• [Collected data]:

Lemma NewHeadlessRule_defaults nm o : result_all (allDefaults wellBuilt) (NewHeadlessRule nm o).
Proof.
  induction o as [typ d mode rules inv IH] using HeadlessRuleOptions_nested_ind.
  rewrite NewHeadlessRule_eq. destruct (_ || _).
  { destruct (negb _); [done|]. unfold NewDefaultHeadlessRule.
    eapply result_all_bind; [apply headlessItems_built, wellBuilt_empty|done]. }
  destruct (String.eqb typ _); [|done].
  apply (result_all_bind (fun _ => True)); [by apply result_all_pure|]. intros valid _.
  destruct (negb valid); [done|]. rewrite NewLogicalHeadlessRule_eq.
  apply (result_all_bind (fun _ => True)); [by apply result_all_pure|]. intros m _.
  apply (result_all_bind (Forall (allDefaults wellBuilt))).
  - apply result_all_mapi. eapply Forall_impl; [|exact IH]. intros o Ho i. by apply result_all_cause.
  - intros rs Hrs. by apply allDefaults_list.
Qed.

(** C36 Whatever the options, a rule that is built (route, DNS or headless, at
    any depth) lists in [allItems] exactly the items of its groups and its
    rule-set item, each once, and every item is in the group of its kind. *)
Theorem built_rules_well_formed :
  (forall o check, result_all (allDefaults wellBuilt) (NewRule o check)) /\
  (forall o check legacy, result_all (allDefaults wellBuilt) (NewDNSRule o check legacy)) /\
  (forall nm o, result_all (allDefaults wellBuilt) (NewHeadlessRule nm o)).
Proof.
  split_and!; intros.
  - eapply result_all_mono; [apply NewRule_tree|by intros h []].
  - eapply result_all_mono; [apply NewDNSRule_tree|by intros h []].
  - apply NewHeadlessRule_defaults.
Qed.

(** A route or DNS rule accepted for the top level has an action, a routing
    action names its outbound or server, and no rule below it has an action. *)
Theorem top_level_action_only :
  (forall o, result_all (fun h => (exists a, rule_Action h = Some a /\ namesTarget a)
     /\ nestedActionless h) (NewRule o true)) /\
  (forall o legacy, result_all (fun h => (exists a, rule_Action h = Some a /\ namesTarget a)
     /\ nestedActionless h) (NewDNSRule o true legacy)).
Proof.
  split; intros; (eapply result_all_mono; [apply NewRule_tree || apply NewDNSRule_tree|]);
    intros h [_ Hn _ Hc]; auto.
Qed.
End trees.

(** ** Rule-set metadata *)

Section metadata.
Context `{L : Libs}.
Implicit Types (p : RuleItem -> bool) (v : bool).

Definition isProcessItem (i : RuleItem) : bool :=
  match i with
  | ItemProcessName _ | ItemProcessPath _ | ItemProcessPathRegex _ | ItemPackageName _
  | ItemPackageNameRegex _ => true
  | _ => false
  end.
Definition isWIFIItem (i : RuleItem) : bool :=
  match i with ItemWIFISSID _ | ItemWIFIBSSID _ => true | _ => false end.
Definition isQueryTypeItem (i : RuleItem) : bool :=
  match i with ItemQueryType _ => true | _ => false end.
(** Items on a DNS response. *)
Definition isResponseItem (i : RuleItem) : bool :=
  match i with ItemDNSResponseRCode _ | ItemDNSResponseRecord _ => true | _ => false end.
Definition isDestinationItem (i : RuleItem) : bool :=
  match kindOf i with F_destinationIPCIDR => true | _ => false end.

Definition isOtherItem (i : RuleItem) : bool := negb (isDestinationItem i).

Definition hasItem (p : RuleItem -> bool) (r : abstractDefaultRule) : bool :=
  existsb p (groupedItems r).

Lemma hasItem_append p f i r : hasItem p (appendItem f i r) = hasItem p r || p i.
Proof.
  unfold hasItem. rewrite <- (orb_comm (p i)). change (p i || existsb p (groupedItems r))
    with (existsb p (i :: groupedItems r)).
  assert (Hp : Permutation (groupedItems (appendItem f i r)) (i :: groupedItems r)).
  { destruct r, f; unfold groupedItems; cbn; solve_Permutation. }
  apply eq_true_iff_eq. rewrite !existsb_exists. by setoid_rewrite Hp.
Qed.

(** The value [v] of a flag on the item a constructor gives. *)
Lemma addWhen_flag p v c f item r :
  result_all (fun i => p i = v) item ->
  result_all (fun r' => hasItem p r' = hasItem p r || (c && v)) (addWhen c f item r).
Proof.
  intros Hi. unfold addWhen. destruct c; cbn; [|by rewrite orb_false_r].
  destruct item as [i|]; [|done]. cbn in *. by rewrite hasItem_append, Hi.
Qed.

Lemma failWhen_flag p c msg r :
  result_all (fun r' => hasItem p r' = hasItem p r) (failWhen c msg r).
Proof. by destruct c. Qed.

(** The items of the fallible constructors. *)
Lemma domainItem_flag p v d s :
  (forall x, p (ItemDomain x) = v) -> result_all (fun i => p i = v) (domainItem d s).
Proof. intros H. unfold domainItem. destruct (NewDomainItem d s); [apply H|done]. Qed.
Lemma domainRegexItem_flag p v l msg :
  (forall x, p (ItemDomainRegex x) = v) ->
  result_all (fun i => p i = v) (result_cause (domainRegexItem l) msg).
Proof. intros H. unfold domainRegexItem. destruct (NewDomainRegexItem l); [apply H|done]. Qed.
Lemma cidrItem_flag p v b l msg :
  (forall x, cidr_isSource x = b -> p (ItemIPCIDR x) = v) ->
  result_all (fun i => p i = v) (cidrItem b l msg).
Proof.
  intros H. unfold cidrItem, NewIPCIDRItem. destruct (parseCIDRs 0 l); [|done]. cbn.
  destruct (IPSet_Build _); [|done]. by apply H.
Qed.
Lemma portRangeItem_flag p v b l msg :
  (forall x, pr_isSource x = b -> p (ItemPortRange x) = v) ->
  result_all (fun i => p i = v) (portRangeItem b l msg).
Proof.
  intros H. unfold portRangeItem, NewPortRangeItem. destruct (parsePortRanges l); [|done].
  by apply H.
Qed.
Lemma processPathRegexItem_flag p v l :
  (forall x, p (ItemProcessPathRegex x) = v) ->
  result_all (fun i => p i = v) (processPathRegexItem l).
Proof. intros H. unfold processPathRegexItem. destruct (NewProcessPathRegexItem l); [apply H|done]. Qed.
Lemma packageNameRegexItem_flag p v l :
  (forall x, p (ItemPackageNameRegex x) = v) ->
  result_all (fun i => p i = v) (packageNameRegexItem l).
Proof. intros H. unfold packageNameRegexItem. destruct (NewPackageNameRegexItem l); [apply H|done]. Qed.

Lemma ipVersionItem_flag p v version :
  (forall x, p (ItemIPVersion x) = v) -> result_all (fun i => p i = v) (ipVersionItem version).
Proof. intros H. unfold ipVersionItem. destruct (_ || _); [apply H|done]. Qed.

• [WHAT TO WORK ON]:
Reproduce the entries above exactly, but only the lines between the line holding "induction o as" and the line holding "destruct (String.eqb typ _); [|done].", inclusive.

• [ANSWER SPACE]:
  induction o as [typ d mode rules inv IH] using HeadlessRuleOptions_nested_ind.
  rewrite NewHeadlessRule_eq. destruct (_ || _).
  { destruct (negb _); [done|]. unfold NewDefaultHeadlessRule.
    eapply result_all_bind; [apply headlessItems_built, wellBuilt_empty|done]. }
  destruct (String.eqb typ _); [|done].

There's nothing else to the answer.